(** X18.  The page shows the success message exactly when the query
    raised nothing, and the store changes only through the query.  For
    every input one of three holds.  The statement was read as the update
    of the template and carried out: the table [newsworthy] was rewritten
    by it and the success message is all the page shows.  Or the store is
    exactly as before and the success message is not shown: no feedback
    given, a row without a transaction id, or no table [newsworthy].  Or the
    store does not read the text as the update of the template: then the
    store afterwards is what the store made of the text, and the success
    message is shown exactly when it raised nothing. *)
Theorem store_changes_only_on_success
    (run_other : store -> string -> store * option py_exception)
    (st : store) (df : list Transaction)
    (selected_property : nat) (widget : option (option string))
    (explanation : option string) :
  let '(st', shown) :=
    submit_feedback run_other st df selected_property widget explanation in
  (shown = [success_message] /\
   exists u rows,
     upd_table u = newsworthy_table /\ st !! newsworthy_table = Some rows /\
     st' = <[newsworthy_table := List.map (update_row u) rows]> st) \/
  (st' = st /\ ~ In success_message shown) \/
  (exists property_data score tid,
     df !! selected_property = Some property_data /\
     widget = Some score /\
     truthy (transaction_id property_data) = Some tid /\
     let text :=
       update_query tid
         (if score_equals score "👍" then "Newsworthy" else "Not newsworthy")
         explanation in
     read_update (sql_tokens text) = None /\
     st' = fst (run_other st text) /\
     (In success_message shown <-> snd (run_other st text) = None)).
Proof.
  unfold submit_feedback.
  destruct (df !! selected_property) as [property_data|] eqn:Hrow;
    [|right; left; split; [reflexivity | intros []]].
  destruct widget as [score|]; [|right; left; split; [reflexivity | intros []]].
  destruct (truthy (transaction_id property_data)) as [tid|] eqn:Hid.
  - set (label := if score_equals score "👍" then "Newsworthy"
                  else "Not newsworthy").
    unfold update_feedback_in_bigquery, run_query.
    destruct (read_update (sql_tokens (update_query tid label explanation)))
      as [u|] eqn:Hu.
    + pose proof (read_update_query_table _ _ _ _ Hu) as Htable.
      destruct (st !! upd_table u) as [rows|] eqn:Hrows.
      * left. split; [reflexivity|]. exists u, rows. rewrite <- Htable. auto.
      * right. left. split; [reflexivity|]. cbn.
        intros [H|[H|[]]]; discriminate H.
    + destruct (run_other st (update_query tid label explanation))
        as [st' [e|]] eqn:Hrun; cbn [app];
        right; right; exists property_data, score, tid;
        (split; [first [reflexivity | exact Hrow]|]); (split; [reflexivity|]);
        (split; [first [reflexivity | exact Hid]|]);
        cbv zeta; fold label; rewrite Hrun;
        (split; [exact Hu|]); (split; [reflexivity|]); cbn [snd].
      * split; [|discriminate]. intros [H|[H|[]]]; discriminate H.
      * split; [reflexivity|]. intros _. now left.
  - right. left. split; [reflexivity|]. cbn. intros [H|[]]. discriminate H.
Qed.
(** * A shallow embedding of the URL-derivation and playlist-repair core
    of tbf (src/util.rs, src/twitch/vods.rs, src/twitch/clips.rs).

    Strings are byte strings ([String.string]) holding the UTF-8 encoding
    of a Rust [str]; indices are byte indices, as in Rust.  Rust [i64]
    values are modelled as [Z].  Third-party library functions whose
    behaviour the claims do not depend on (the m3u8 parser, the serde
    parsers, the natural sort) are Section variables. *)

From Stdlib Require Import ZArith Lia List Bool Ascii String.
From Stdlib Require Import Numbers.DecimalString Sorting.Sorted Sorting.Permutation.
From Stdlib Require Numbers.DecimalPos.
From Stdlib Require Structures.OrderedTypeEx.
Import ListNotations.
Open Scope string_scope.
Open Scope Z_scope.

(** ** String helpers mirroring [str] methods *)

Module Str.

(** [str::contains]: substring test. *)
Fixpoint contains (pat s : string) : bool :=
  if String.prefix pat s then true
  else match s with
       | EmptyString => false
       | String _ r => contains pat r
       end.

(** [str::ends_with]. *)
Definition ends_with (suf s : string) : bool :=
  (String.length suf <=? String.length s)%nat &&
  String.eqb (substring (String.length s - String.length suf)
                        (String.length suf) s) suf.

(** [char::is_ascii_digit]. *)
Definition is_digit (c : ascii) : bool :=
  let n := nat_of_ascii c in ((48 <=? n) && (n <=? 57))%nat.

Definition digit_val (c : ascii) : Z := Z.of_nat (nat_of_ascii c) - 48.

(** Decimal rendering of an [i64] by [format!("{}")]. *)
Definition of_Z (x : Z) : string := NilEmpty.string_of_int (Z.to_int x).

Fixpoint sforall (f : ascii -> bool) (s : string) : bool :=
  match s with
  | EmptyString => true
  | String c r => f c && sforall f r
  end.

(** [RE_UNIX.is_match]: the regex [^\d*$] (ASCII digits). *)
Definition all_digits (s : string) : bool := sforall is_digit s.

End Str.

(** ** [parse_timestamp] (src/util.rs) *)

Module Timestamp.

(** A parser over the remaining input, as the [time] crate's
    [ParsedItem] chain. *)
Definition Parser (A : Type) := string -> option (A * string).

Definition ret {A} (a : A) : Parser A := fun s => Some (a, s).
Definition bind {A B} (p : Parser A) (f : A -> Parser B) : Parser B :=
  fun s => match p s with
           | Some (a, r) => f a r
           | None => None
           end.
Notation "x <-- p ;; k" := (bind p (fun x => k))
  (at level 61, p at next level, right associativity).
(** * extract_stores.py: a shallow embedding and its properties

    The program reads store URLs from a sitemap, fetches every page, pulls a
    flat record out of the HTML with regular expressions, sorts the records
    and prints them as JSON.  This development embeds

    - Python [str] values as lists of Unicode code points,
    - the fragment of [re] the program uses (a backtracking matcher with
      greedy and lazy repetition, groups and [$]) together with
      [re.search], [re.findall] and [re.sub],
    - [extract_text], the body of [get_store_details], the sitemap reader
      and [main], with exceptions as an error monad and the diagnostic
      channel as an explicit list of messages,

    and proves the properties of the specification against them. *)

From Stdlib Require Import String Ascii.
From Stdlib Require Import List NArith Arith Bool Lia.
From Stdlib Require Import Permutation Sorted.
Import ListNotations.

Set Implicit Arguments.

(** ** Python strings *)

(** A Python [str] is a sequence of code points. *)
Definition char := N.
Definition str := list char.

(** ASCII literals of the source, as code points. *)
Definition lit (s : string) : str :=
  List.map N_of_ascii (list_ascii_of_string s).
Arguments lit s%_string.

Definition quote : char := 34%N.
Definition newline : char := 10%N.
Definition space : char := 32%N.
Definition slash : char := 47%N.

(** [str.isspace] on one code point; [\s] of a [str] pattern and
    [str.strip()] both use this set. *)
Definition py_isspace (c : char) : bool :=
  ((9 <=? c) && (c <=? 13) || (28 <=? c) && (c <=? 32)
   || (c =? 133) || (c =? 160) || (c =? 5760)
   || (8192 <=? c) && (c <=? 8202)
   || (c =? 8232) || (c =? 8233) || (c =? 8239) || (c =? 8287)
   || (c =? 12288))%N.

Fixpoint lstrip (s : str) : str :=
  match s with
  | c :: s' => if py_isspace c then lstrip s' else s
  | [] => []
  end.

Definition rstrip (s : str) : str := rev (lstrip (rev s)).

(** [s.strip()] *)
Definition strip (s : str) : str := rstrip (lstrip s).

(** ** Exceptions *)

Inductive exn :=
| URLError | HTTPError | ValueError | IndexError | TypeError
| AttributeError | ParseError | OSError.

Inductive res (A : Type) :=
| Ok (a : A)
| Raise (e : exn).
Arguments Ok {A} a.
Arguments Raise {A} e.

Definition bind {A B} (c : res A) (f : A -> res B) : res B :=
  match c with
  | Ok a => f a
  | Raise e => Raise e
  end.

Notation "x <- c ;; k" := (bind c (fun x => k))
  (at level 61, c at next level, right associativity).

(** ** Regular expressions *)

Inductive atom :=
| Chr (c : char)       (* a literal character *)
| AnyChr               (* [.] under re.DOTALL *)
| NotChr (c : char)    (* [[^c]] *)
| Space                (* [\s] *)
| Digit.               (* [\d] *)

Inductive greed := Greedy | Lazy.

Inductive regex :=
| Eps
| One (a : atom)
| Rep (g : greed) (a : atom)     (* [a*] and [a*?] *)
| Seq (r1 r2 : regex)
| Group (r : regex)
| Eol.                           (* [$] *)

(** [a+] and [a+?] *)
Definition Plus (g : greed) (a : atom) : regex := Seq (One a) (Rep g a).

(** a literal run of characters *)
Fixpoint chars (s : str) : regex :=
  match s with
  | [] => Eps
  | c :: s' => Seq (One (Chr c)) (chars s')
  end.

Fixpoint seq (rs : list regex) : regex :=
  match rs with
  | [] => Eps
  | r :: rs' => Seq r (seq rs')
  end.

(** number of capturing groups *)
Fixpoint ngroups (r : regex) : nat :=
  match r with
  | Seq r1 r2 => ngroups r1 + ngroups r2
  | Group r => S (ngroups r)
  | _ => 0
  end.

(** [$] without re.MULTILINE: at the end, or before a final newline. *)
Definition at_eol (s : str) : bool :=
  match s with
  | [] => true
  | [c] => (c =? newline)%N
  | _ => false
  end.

**Task details**
Beginning with the first line of the records above, reproduce each line exactly, ending at the line that contains "(shown = [success_message] /\", and leave out everything else.

**Response**
(** X18.  The page shows the success message exactly when the query
    raised nothing, and the store changes only through the query.  For
    every input one of three holds.  The statement was read as the update
    of the template and carried out: the table [newsworthy] was rewritten
    by it and the success message is all the page shows.  Or the store is
    exactly as before and the success message is not shown: no feedback
    given, a row without a transaction id, or no table [newsworthy].  Or the
    store does not read the text as the update of the template: then the
    store afterwards is what the store made of the text, and the success
    message is shown exactly when it raised nothing. *)
Theorem store_changes_only_on_success
    (run_other : store -> string -> store * option py_exception)
    (st : store) (df : list Transaction)
    (selected_property : nat) (widget : option (option string))
    (explanation : option string) :
  let '(st', shown) :=
    submit_feedback run_other st df selected_property widget explanation in
  (shown = [success_message] /\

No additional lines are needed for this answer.